Inhibitory Effects of Cedrol, β-Cedrene, and Thujopsene on Cytochrome P450 Enzyme Activities in Human Liver Microsomes

Cedrol, beta-cedrene, and thujopsene are bioactive sesquiterpenes found in cedar essential oil and exert antiseptic, anti-inflammatory, antispasmodic, tonic, astringent, diuretic, sedative, insecticidal, and antifungal activities. These compounds are used globally in traditional medicine and cosmetics. The aim of this study was to investigate the inhibitory effects of cedrol, beta-cedrene, and thujopsene on the activities of eight major human cytochrome P-450 (CYP) enzymes using human liver microsomes to assess potential beta-cedrene-, cedrol-, and thujopsene-drug interactions.

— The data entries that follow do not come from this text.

(* ===== verification/ControllerNodes.v ===== *)
(** * The controller and its worker nodes

    The worker node of SlaveNode.v and SlaveExtents.v behind a connection of
    the controller: the commands that change the extent map in place, and the
    answers slavecomm.cpp sends.  What the node's theorems say about undoing
    such a command makes the controller's protocol atomic. *)
From Stdlib Require Import ZArith Lia.
From S2P Require Import Prelude Bytes Undoable Hasher HashChain BrmTypes VSS VBBM VersionBuffer.
From S2P Require Import CopyLocks ExtentMap ExtentAlloc ExtentProofs ExtentDelete ExtentHWM.
From S2P Require Import ExtentImage ExtentUndo SlaveNode SlaveExtents VersionBufferProofs.
From S2P Require Import SlaveExtentProofs SessionManager Controller ControllerProofs.

Local Open Scope Z_scope.

(** The command codes, brmtypes.h *)
Definition command_code (c : command) : Z :=
  match c with
  | MarkInvalid _ _ => 18
  | MarkInvalids _ => 19
  | SetMaxMin _ _ _ _ => 21
  | SetExtentsMaxMin _ => 26
  | MergeExtentsMaxMin _ => 32
  | SetLocalHWM _ _ _ _ => 29
  | BulkSetHWM _ => 37
  | MarkPartition _ _ => MARK_PARTITION_FOR_DELETION
  | MarkAllPartition _ => 41
  | RestorePartition _ _ => RESTORE_PARTITION
  | CreateColumn _ _ _ _ _ _ _ _ => 36
  | CreateExact _ _ _ _ _ _ => 42
  | CreateDict _ _ _ _ => 28
  end.

Section Nodes.
(** The text a worker sends with the error of a partition command. *)
Context (emsg : command -> Z -> list Z).

(** An answer: the error code, and what follows it.  A node whose code has no
    defined behaviour does not answer. *)
Definition with_code {A} (r : res (Z * option A)) (out : A -> list Z) : list Z :=
  match r with
  | Ret (err, Some a) => le_bytes 1 err ++ (if decide (err = 0) then out a else [])
  | Ret (err, None) => le_bytes 1 err
  | _ => []
  end.
Definition code_only (r : res Z) (more : Z -> list Z) : list Z :=
  match r with Ret err => le_bytes 1 err ++ (if decide (err = 0) then [] else more err) | _ => [] end.

Definition node_reply (c : command) (s : enode) : list Z :=
  match c with
  | CreateColumn F X R oid w d t part =>
      with_code (fst (node_createColumnExtent_DBroot F X R oid w d t part s))
        (fun '(lbid, allocd, p) => le_bytes 4 (pl_part p) ++ le_bytes 2 (pl_seg p) ++ le_bytes 8 lbid ++
           le_bytes 4 allocd ++ le_bytes 4 (pl_off p))
  | CreateExact oid w d part seg t =>
      with_code (fst (node_createColumnExtentExactFile oid w d part seg t s))
        (fun '(lbid, allocd, off) => le_bytes 4 part ++ le_bytes 2 seg ++ le_bytes 8 lbid ++
           le_bytes 4 allocd ++ le_bytes 4 off)
  | CreateDict oid d part seg =>
      with_code (fst (node_createDictStoreExtent oid d part seg s))
        (fun '(lbid, allocd) => le_bytes 8 lbid ++ le_bytes 4 allocd)
  | MarkPartition _ _ | RestorePartition _ _ => code_only (fst (node_command c s)) (emsg c)
  | _ => code_only (fst (node_command c s)) (fun _ => [])
  end.

#[export] Instance node_worker : Worker command enode := {
  cmd_code := command_code;
  w_exec := fun c s => (node_reply c s, snd (node_command c s));
  w_undo := fun s => snd (SlaveNode.undoChanges s);
  w_confirm := fun s => snd (SlaveNode.confirmChanges s);
}.

(** ** Results *)

Lemma node_undoes c m t cl : em_mapped m -> not_full m -> undoes c (idle m t cl).
Proof.
  intros Hm Hn. split; [|reflexivity].
  change (snd (SlaveNode.undoChanges (snd (node_command c (idle m t cl)))) = idle m t cl).
  by rewrite node_command_undo.
Qed.

Lemma nodes_not_refused c m : refused c m = false.
Proof. unfold refused. by destruct c. Qed.

(** ** Properties *)

(** C30: When the connection to one worker breaks while one of the commands of
    [node_command] (mark extents, set ranges and high water marks, create single
    extents) is being sent to equal nodes whose segments are mapped and whose extent map
    has an unused entry, the client gets a network error, the controller becomes
    read-only, and the tables of all worker nodes are as before the command, whatever
    part of it some of them had done. *)
Theorem ctl_extent_atomic k j c events m t cl sm0 i : em_mapped m -> not_full m ->
  let node := idle m t cl in
  exists s', process c events (one_faulty k j node [true] [] sm0 i) = (Ret [ERR_NETWORK], s') /\
    workers s' = replicate (k + S j) node /\ readOnly s' = true /\ halting s' = false.
Proof.
  intros Hm Hn node. apply write_failure; [by apply node_undoes|apply nodes_not_refused].
Qed.

(** C29: When one worker does not answer one of the commands of [node_command] (mark
    extents, set ranges and high water marks, create single extents), sent to equal
    nodes whose segments are mapped and whose extent map has an unused entry, and the
    controller reconnects and tries again, the answer and the tables of all worker nodes
    are those of a single copy on which the command ran once. *)
Theorem ctl_extent_failover k j c events m t cl sm0 i : em_mapped m -> not_full m ->
  let node := idle m t cl in
  answers c node ->
  exists i', process c (Reload [] :: events) (one_faulty k j node [] [true] sm0 i) =
    (Ret (single c sm0 node).1.1,
     ctl (replicate (k + S j) (single c sm0 node).1.2) i' (single c sm0 node).2 false sm0).
Proof.
  intros Hm Hn node Ha. destruct (single c sm0 node) as [[r w'] ro] eqn:E.
  by apply failover; [|apply node_undoes|apply nodes_not_refused|].
Qed.

End Nodes.

(** ** Nodes and a new extent *)

Definition no_text (_ : command) (_ : Z) : list Z := [].
#[local] Instance demo_worker : Worker command enode := node_worker no_text.

Definition demo_cmd : command := CreateColumn 4 2 1 3001 8 root1 BIGINT 0.
Definition demo_node : enode := idle demo_image t_idle (mkUndoable cl_empty []).
(** A node that has fallen behind. *)
Definition stale_node : enode := idle tight_image t_idle (mkUndoable cl_empty []).
Definition extent_count (s : enode) : nat := length (extents (image (em_und (em s)))).

Lemma demo_answers : answers demo_cmd demo_node.
Proof. split; [|split]; intros E; vm_compute in E; discriminate. Qed.

Lemma ctl_extent_atomic_witness :
  exists s', process demo_cmd [] (one_faulty 1 1 demo_node [true] [] demo_sm 0) = (Ret [ERR_NETWORK], s') /\
    workers s' = [demo_node; demo_node; demo_node] /\ readOnly s' = true.
Proof.
  destruct (ctl_extent_atomic no_text 1 1 demo_cmd [] demo_image t_idle (mkUndoable cl_empty []) demo_sm 0)
    as (s' & H & Hw & Hr & _); [exact demo_mapped|vm_compute; discriminate|].
  exists s'. split; [exact H|]. split; [exact Hw|exact Hr].
Defined.

Lemma ctl_extent_failover_witness :
  exists s', process demo_cmd [Reload []] (one_faulty 1 1 demo_node [] [true] demo_sm 0)
      = (Ret (reply1 demo_cmd demo_node), s') /\
    extent_count <$> workers s' = [3; 3; 3]%nat /\ readOnly s' = false.
Proof.
  destruct (ctl_extent_failover no_text 1 1 demo_cmd [] demo_image t_idle (mkUndoable cl_empty [])
    demo_sm 0) as [i' H]; [exact demo_mapped|vm_compute; discriminate|exact demo_answers|].
  eexists. split; [exact H|]. vm_compute. split; reflexivity.
Defined.

Lemma ctl_single_copy_witness :
  exists w' i', extent_count w' = 3%nat /\
    process demo_cmd [] (ctl [demo_node; demo_node; demo_node] 0 false false demo_sm) =
    (Ret (reply1 demo_cmd demo_node), ctl [w'; w'; w'] i' false false demo_sm).
Proof.
  destruct (ctl_single_copy 2 demo_cmd [] demo_node 0 demo_sm (reply1 demo_cmd demo_node)
    (w_confirm (exec1 demo_cmd demo_node)) false demo_answers) as [i' H];
    [vm_compute; reflexivity|].
  eexists _, i'. split; [|exact H]. vm_compute. reflexivity.
Defined.

(** A node that is ahead by one extent answers differently; it has carried the
    command out three times before it is told to undo. *)
Lemma ctl_inconsistent_witness :
  exists s', process demo_cmd [] (ctl [demo_node; stale_node] 0 false false demo_sm) =
      (Ret [ERR_SLAVE_INCONSISTENCY], s') /\ readOnly s' = true.
Proof.
  destruct (ctl_inconsistent demo_cmd [] demo_node [stale_node] 0 demo_sm) as [i' H].
  - apply Forall_cons. split; [exact demo_answers|]. apply Forall_singleton.
    split; [|split]; intros E; vm_compute in E; discriminate.
  - reflexivity.
  - reflexivity.
  - vm_compute. reflexivity.
  - eexists. split; [exact H|]. reflexivity.
Defined.

(** After a resume the second node has one extent more, and nobody knows. *)
Lemma ctl_resume_diverges_witness :
  exists s', process demo_cmd [Resume] (one_faulty 0 1 demo_node [] [true] demo_sm 0) =
      (Ret (reply1 demo_cmd demo_node), s') /\
    extent_count <$> workers s' = [3; 4]%nat /\ readOnly s' = false.
Proof.
  destruct (ctl_resume_diverges demo_cmd demo_node demo_sm 0 demo_answers) as (s' & H & Hw & Hr & _).
  - apply (node_undoes no_text demo_cmd demo_image t_idle (mkUndoable cl_empty []));
      [exact demo_mapped|vm_compute; discriminate].
  - reflexivity.
  - vm_compute. reflexivity.
  - reflexivity.
  - exists s'. split; [exact H|]. split; [|exact Hr]. rewrite Hw. vm_compute. reflexivity.
Defined.
Definition with_set (f : gmap bkey Z -> gmap bkey Z) (c : FileBufferMgr) : FileBufferMgr :=
  mkCache (fMaxNumBlocks c) (fDeleteBlocks c) (f (fbSet c)) (fbList c) (fCacheSize c) (fFBPool c)
    (fEmptyPoolSlots c) (fBlksLoaded c) (fBlksNotUsed c) (nextNode c).
Definition with_list (l : list (Z * FBData)) (c : FileBufferMgr) : FileBufferMgr :=
  mkCache (fMaxNumBlocks c) (fDeleteBlocks c) (fbSet c) l (fCacheSize c) (fFBPool c)
    (fEmptyPoolSlots c) (fBlksLoaded c) (fBlksNotUsed c) (nextNode c).
Definition with_size (f : Z -> Z) (c : FileBufferMgr) : FileBufferMgr :=
  mkCache (fMaxNumBlocks c) (fDeleteBlocks c) (fbSet c) (fbList c) (u32 (f (fCacheSize c))) (fFBPool c)
    (fEmptyPoolSlots c) (fBlksLoaded c) (fBlksNotUsed c) (nextNode c).
Definition with_pool (p : list FileBuffer) (c : FileBufferMgr) : FileBufferMgr :=
  mkCache (fMaxNumBlocks c) (fDeleteBlocks c) (fbSet c) (fbList c) (fCacheSize c) p
    (fEmptyPoolSlots c) (fBlksLoaded c) (fBlksNotUsed c) (nextNode c).
Definition with_slots (l : list Z) (c : FileBufferMgr) : FileBufferMgr :=
  mkCache (fMaxNumBlocks c) (fDeleteBlocks c) (fbSet c) (fbList c) (fCacheSize c) (fFBPool c)
    l (fBlksLoaded c) (fBlksNotUsed c) (nextNode c).
Definition count_loaded (c : FileBufferMgr) : FileBufferMgr :=
  mkCache (fMaxNumBlocks c) (fDeleteBlocks c) (fbSet c) (fbList c) (fCacheSize c) (fFBPool c)
    (fEmptyPoolSlots c) (u64 (fBlksLoaded c + 1)) (fBlksNotUsed c) (nextNode c).
(** [if (hits == 0) fBlksNotUsed++] *)
Definition count_unused (d : FBData) (c : FileBufferMgr) : FileBufferMgr :=
  if decide (hits d = 0) then
    mkCache (fMaxNumBlocks c) (fDeleteBlocks c) (fbSet c) (fbList c) (fCacheSize c) (fFBPool c)
      (fEmptyPoolSlots c) (fBlksLoaded c) (u64 (fBlksNotUsed c + 1)) (nextNode c)
  else c.
(** [push_front] of a new node *)
Definition push_front (d : FBData) (c : FileBufferMgr) : FileBufferMgr :=
  mkCache (fMaxNumBlocks c) (fDeleteBlocks c) (fbSet c) ((nextNode c, d) :: fbList c) (fCacheSize c)
    (fFBPool c) (fEmptyPoolSlots c) (fBlksLoaded c) (fBlksNotUsed c) (nextNode c + 1).

(** The constructor; the two counters are not initialized. *)
Definition FileBufferMgr_new (numBlcks deleteBlocks loaded notUsed : Z) : FileBufferMgr :=
  mkCache numBlcks deleteBlocks ∅ [] 0 [] [] loaded notUsed 0.


Definition erydbassert (b : bool) : prog FileBufferMgr unit :=
  if b then mret tt else throw (ERYDBExcept ERR_ASSERTION_FAILURE).

Definition pool_at (idx : Z) : prog FileBufferMgr FileBuffer := reading (fun c => rd (fFBPool c) idx).
Definition pool_set (idx : Z) (fb : FileBuffer) : prog FileBufferMgr unit :=
  pool_at idx;; modify (fun c => with_pool (wr (fFBPool c) idx fb) c).
(** [fFBPool[idx].setData(data)] *)
Definition pool_setData (idx : Z) (data : list Z) : prog FileBufferMgr unit :=
  fb ← pool_at idx; fb' ← reading (fun _ => setData data fb); pool_set idx fb'.
(** [fFBPool[idx].listLoc(fbList.begin())] *)
Definition pool_link (idx : Z) : prog FileBufferMgr unit :=
  fb ← pool_at idx; l ← gets fbList; pool_set idx (set_listLoc (list_begin l) fb).

(** ** Flushing *)

Definition flushCache : prog FileBufferMgr unit :=
  modify (fun c => mkCache (fMaxNumBlocks c) (fDeleteBlocks c) ∅ [] 0 [] [] (fBlksLoaded c)
    (fBlksNotUsed c) (nextNode c)).

(** What every kind of flush does to an element of the set. *)
Definition drop_entry (k : bkey) (idx : Z) : prog FileBufferMgr unit :=
  fb ← pool_at idx;
  l ← reading (fun c => list_erase (fListLoc fb) (fbList c));
  modify (with_list l);;
  modify (fun c => with_slots (fEmptyPoolSlots c ++ [idx]) c);;
  modify (with_set (delete k));;
  modify (with_size (fun n => n - 1)).
(* ===== verification/BlockCacheProofs.v ===== *)
(** * The block cache is a list of blocks in the order of their use

    [repr c es]: the cache [c] holds the entries [es], most recent first.  Each
    operation of BlockCache.v is an operation on the blocks of [es], and never
    follows a stale iterator or leaves the pool. *)
From Stdlib Require Import ZArith Lia.
From S2P Require Import Prelude Bytes BrmTypes ExtentMap ExtentDelete BlockCache.

Local Open Scope Z_scope.

(** ** Entries *)

Record entry := mkEnt { e_node : Z; e_data : FBData; e_idx : Z; e_fb : FileBuffer }.
Definition ekey (e : entry) : bkey := key_of (e_data e).
Definition enode (e : entry) : Z * FBData := (e_node e, e_data e).
Definition eslot (e : entry) : bkey * Z := (ekey e, e_idx e).
Definition linked (e : entry) : Prop := fListLoc (e_fb e) = Some (e_node e).

(** All but the links from the slots to the nodes, which a new block gets last. *)
Record repr0 (c : FileBufferMgr) (es : list entry) : Prop := {
  r_list : fbList c = enode <$> es;
  r_set : fbSet c = list_to_map (eslot <$> es);
  r_size : fCacheSize c = Z.of_nat (length es);
  r_room : Z.of_nat (length es) <= fMaxNumBlocks c;
  r_max : 0 < fMaxNumBlocks c < 2 ^ 31;
  r_keys : NoDup (ekey <$> es);
  r_nodes : NoDup (e_node <$> es);
  r_next : Forall (fun e => e_node e < nextNode c) es;
  r_pool : Forall (fun e => fFBPool c !! Z.to_nat (e_idx e) = Some (e_fb e)) es;
  r_slots : fEmptyPoolSlots c ++ (e_idx <$> es) ≡ₚ seqZ 0 (Z.of_nat (length (fFBPool c)));
  r_cap : Z.of_nat (length (fFBPool c)) <= fMaxNumBlocks c;
}.

Definition repr (c : FileBufferMgr) (es : list entry) : Prop := repr0 c es /\ Forall linked es.

Lemma repr_new max del a b : 0 < max < 2 ^ 31 -> repr (FileBufferMgr_new max del a b) [].
Proof. intros H. split; [|done]. split; cbn; try done; lia || constructor. Qed.

Section entries.
Context (c : FileBufferMgr) (es : list entry).
Hypothesis R : repr0 c es.

Lemma r_idx e : e ∈ es -> 0 <= e_idx e < Z.of_nat (length (fFBPool c)).
Proof.
  intros He. apply (list_elem_of_fmap_2 e_idx) in He.
  assert (H : e_idx e ∈ fEmptyPoolSlots c ++ (e_idx <$> es)) by (apply elem_of_app; by right).
  rewrite (r_slots _ _ R) in H. apply elem_of_seqZ in H. lia.
Qed.

Lemma r_idx_NoDup : NoDup (fEmptyPoolSlots c ++ (e_idx <$> es)).
Proof. rewrite (r_slots _ _ R). apply NoDup_seqZ. Qed.

Lemma r_rd e : e ∈ es -> rd (fFBPool c) (e_idx e) = Ret (e_fb e).
Proof.
  intros He. apply rd_Ret. split; [by apply r_idx|].
  pose proof (r_pool _ _ R) as H. rewrite Forall_forall in H. by apply H.
Qed.

Lemma r_lookup e : e ∈ es -> fbSet c !! ekey e = Some (e_idx e).
Proof.
  intros He. rewrite (r_set _ _ R). apply elem_of_list_to_map_1.
  - rewrite <- list_fmap_compose. apply (r_keys _ _ R).
  - by apply (list_elem_of_fmap_2 eslot).
Qed.

Lemma r_lookup_None k : fbSet c !! k = None <-> k ∉ ekey <$> es.
Proof.
  rewrite (r_set _ _ R), <- not_elem_of_list_to_map, <- list_fmap_compose. done.
Qed.

Lemma r_lookup_cases k :
  (exists l1 e l2, es = l1 ++ e :: l2 /\ ekey e = k /\ fbSet c !! k = Some (e_idx e)) \/
  (k ∉ ekey <$> es /\ fbSet c !! k = None).
Proof.
  destruct (decide (k ∈ ekey <$> es)) as [Hk|Hk]; [left|right].
  - apply list_elem_of_fmap in Hk as (e & -> & He).
    destruct (list_elem_of_split _ _ He) as (l1 & l2 & E). exists l1, e, l2.
    split; [done|]. split; [done|]. by apply r_lookup.
  - split; [done|]. by apply r_lookup_None.
Qed.
End entries.

(** The map of the slots does not depend on the order. *)
Lemma slots_perm (es es' : list entry) : NoDup (ekey <$> es) -> es ≡ₚ es' ->
  (list_to_map (eslot <$> es) : gmap bkey Z) = list_to_map (eslot <$> es').
Proof.
  intros H Hp. apply list_to_map_proper.
  - by rewrite <- list_fmap_compose.
  - by rewrite Hp.
Qed.

(** Dropping an entry. *)
Lemma repr0_drop c c' l1 e l2 : repr0 c (l1 ++ e :: l2) ->
  fbSet c' = delete (ekey e) (fbSet c) -> fbList c' = enode <$> (l1 ++ l2) ->
  fCacheSize c' = u32 (fCacheSize c - 1) -> fFBPool c' = fFBPool c ->
  fEmptyPoolSlots c' = fEmptyPoolSlots c ++ [e_idx e] -> fMaxNumBlocks c' = fMaxNumBlocks c ->
  nextNode c' = nextNode c -> repr0 c' (l1 ++ l2).
Proof.
  intros R Es El Ec Ep Ee Em En. pose proof (Permutation_middle l1 l2 e) as Hp.
  pose proof (r_keys _ _ R) as HK. rewrite <- Hp in HK. apply NoDup_cons in HK as [Hk HK].
  pose proof (r_size _ _ R) as HS. pose proof (r_room _ _ R) as HR. pose proof (r_max _ _ R) as HM.
  rewrite <- Hp in HS, HR. cbn [length] in HS, HR.
  split; rewrite ?Em, ?En, ?Ep; try done.
  - rewrite Es, (r_set _ _ R), <- (slots_perm (e :: l1 ++ l2)).
    + cbn. apply delete_insert_id. by rewrite <- not_elem_of_list_to_map, <- list_fmap_compose.
    + by constructor.
    + done.
  - rewrite Ec, HS, u32_id; lia.
  - lia.
  - pose proof (r_nodes _ _ R) as H. rewrite <- Hp in H. by apply NoDup_cons in H as [_ H].
  - pose proof (r_next _ _ R) as H. rewrite <- Hp in H. by inversion H.
  - pose proof (r_pool _ _ R) as H. rewrite <- Hp in H. by inversion H.
  - rewrite Ee, <- (r_slots _ _ R), <- Hp, <- app_assoc. done.
  - apply (r_cap _ _ R).
Qed.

Cedrol, beta-cedrene, and thujopsene were found to be potent competitive inhibitors of CYP2B6-mediated bupropion hydroxylase with inhibition constant (K-i) values of 0.9, 1.6, and 0.8 mu M, respectively, comparable with that of a selective CYP2B6 inhibitor, thioTEPA (K-i, 2.9 mu M). Cedrol also markedly inhibited CYP3A4-mediated midazolam hydroxylation with a K-i value of 3.4 mu M, whereas beta-cedrene and thujopsene moderately blocked CYP3A4. Cedrol, beta-cedrene, and thujopsene at 100 mu M negligibly inhibited CYP1A2, CYP2A6, and CYP2D6 activities. Only thujopsene was found to be a mechanism-based inhibitor of CYP2C8, CYP2C9, and CYP2C19. Cedrol and thujopsene weakly inhibited CYP2C8, CYP2C9, and CYP2C19 activities, but beta-cedrene did not. These in vitro results indicate that cedrol, beta-cedrene, and thujopsene need to be examined for potential pharmacokinetic drug interactions in vivo due to their potent inhibition of CYP2B6 and CYP3A4.